#### Required work:
Whenever the string "inversion" appears in a line below, please copy the line out.

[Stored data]
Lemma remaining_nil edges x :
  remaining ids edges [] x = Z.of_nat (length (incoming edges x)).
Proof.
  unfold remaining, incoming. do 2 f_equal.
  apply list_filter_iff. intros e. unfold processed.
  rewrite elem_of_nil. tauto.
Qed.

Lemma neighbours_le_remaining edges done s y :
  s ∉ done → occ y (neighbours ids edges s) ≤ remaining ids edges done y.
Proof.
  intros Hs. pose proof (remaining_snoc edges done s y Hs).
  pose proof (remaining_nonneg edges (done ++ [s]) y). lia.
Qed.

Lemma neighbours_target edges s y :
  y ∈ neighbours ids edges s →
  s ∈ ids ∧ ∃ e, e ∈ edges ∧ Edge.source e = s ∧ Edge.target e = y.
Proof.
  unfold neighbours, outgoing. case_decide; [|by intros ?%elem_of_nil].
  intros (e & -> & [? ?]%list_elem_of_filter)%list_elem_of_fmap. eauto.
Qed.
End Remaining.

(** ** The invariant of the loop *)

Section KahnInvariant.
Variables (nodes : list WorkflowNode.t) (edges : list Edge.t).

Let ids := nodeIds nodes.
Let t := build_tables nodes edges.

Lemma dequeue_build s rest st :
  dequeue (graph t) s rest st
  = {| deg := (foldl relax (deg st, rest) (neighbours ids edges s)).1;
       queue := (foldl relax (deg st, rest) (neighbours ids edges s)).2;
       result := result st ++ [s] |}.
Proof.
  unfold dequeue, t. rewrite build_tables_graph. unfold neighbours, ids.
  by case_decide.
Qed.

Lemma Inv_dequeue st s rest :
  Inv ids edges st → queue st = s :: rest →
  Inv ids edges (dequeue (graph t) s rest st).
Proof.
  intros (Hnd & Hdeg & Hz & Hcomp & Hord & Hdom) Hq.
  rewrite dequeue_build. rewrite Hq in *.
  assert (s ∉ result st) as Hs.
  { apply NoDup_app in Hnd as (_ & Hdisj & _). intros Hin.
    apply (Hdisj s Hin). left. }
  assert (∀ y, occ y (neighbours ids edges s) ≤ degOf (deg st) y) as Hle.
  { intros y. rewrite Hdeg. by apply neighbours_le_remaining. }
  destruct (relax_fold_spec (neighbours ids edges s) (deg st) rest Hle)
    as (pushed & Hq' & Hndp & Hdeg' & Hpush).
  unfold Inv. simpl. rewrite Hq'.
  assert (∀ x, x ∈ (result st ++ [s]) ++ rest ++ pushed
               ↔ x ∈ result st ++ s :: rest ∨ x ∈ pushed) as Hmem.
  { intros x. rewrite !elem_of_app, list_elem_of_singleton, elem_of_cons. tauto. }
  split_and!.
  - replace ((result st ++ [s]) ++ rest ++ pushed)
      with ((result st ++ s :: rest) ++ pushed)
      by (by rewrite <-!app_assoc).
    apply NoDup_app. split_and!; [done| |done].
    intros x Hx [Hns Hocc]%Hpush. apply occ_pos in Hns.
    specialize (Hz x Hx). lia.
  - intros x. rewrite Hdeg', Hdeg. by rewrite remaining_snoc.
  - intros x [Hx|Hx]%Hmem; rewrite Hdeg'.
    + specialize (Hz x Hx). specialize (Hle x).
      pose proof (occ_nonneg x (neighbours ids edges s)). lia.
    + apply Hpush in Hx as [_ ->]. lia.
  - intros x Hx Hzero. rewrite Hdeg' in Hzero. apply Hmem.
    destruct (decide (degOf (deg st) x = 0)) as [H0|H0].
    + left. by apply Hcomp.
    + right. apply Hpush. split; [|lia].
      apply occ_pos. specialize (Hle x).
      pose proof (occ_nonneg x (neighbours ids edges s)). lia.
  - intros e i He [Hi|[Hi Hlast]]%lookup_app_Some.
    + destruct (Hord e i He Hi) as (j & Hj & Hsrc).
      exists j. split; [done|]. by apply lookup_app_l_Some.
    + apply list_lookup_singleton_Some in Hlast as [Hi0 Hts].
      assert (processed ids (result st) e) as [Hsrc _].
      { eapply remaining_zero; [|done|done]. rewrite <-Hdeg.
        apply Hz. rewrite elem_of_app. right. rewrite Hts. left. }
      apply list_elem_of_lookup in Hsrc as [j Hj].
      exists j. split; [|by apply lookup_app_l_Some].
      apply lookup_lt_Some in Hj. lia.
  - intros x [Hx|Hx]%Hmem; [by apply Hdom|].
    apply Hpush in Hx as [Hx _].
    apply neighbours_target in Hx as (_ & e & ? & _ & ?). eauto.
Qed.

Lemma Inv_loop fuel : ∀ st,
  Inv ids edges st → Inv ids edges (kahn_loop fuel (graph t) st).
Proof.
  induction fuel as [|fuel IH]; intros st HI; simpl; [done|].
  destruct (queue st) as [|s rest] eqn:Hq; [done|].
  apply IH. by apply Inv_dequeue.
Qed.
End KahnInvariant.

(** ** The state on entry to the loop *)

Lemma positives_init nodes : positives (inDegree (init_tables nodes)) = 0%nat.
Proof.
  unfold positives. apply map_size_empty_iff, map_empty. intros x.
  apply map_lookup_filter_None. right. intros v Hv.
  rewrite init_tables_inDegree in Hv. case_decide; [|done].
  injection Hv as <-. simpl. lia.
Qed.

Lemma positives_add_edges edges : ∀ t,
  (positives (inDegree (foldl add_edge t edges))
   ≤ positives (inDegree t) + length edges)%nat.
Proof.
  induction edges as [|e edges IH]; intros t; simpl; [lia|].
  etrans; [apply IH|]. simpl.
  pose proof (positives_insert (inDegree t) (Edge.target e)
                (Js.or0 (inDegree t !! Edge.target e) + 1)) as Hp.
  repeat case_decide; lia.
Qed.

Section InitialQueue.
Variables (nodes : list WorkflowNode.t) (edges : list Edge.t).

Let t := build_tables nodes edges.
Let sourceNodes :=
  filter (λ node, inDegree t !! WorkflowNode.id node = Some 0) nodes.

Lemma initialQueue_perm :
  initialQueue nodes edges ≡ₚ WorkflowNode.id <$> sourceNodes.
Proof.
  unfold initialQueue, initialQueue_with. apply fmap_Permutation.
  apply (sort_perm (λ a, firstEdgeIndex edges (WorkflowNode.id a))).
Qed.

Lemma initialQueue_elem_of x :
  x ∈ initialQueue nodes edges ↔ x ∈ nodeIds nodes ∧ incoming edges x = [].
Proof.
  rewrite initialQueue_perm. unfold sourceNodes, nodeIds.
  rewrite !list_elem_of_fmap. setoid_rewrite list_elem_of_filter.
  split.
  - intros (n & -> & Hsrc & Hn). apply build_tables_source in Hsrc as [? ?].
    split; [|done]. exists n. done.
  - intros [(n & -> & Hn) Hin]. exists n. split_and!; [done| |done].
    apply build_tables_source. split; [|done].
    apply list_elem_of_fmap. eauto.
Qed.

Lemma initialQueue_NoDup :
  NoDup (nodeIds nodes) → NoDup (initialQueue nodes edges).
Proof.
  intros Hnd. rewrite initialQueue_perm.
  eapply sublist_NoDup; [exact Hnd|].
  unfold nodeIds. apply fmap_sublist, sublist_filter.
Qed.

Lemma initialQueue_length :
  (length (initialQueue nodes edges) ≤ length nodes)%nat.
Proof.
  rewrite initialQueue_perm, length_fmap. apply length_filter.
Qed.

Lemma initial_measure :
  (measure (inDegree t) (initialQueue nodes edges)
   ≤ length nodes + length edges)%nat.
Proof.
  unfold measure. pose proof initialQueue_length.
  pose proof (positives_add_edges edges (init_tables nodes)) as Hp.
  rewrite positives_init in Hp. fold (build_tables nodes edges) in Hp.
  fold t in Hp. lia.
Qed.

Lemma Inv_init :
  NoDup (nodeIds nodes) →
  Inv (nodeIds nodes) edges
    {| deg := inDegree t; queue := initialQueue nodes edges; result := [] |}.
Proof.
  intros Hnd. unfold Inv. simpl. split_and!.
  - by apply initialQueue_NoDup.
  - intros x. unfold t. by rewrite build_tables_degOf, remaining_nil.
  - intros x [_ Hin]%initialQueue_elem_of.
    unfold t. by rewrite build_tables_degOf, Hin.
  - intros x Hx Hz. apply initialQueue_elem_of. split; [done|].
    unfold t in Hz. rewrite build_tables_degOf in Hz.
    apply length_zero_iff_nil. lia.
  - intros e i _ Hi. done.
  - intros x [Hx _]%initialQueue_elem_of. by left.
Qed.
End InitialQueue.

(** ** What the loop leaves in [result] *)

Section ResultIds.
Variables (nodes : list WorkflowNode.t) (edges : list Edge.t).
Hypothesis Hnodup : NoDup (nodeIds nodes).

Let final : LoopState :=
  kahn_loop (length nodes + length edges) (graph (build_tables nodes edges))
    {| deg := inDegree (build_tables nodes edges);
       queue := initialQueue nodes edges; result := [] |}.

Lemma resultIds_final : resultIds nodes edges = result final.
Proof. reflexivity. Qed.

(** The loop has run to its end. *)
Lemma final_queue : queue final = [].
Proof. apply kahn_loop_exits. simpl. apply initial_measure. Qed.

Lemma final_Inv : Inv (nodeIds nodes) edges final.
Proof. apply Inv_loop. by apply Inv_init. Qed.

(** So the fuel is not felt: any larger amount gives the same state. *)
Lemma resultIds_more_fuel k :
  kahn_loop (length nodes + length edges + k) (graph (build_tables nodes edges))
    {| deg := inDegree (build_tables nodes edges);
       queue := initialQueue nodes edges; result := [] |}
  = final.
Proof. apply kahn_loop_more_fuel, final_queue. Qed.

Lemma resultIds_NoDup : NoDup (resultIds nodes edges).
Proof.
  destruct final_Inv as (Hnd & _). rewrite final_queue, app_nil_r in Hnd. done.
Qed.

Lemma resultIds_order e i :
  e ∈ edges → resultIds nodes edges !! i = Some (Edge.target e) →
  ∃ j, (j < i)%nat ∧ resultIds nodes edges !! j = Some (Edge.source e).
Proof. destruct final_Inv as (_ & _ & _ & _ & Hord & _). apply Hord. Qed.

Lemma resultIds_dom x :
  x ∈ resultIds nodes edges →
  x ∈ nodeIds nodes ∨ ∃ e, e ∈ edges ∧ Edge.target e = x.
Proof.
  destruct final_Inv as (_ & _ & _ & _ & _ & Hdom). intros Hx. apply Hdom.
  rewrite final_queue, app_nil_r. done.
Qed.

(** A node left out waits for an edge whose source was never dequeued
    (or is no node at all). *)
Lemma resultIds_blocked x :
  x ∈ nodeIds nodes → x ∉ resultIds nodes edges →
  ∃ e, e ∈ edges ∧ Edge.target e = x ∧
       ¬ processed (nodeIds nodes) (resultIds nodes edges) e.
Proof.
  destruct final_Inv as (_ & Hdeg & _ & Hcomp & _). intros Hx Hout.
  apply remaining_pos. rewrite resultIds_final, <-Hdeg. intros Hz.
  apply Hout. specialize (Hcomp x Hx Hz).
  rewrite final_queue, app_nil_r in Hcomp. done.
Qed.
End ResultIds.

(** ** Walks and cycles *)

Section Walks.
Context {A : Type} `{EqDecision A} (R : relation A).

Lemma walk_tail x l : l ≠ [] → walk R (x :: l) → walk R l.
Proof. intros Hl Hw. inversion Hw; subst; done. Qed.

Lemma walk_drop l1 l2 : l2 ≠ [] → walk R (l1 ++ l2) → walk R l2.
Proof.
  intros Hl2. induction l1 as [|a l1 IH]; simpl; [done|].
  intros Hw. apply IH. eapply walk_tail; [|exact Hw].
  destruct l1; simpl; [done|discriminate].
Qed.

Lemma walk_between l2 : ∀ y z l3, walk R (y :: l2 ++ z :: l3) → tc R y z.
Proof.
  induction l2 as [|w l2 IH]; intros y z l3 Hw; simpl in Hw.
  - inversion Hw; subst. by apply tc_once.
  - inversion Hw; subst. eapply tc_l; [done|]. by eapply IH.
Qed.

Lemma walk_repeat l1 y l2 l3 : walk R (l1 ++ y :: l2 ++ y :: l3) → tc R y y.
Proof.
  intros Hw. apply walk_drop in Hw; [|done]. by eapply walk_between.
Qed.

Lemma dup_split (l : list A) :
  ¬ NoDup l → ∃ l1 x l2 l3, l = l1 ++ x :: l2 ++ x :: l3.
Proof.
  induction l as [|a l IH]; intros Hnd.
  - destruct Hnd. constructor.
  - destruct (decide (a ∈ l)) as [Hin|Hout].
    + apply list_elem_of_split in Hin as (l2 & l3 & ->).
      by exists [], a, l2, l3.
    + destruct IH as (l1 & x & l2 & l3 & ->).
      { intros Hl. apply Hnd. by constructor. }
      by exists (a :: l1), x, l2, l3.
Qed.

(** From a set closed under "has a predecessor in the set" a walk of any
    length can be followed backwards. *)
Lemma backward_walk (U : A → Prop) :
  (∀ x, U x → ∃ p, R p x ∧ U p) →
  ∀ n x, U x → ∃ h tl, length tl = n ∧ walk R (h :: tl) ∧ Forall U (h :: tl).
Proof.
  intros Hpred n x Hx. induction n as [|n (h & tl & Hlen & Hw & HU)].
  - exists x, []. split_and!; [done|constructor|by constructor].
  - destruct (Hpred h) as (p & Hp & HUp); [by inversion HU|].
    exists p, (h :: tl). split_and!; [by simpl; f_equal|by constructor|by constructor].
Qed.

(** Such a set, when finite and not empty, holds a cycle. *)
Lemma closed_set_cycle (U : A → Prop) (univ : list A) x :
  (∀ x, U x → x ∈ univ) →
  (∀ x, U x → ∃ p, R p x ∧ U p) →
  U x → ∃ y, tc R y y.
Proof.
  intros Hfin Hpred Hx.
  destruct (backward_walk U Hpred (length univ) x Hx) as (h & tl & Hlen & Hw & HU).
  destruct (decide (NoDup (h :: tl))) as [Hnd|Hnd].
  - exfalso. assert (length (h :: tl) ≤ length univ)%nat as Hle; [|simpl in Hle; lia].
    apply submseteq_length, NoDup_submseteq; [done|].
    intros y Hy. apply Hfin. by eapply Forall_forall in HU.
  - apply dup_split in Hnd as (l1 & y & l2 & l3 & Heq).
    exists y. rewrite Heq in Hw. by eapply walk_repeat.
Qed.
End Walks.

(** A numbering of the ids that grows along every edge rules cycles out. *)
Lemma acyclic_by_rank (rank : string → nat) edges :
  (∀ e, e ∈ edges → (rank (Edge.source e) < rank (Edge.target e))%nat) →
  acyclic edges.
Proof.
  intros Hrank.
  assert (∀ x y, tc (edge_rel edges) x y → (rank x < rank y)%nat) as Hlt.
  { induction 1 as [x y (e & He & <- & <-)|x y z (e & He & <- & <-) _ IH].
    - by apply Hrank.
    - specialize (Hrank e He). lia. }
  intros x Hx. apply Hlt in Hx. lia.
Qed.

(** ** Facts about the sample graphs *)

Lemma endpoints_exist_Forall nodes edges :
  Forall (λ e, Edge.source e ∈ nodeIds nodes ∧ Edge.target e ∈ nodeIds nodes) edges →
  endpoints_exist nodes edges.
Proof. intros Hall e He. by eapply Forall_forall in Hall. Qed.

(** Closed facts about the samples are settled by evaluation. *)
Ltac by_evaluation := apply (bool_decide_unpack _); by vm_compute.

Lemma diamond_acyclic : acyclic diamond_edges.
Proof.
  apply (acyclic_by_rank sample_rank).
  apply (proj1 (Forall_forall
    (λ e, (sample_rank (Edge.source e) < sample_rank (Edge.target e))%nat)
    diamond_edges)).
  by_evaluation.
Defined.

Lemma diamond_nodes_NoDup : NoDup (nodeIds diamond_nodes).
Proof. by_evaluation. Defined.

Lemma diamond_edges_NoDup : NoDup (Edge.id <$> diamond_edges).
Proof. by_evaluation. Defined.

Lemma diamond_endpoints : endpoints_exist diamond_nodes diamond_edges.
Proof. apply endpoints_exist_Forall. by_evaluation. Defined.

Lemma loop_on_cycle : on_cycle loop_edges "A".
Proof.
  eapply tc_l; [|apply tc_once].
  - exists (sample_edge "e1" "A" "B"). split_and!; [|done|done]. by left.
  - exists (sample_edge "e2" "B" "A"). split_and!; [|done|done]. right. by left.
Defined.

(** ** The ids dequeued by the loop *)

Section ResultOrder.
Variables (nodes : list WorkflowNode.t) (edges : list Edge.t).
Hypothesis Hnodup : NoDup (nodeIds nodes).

#### Result of the exercise:
Proof. intros Hl Hw. inversion Hw; subst; done. Qed.
  - inversion Hw; subst. by apply tc_once.
  - inversion Hw; subst. eapply tc_l; [done|]. by eapply IH.
  - destruct (Hpred h) as (p & Hp & HUp); [by inversion HU|].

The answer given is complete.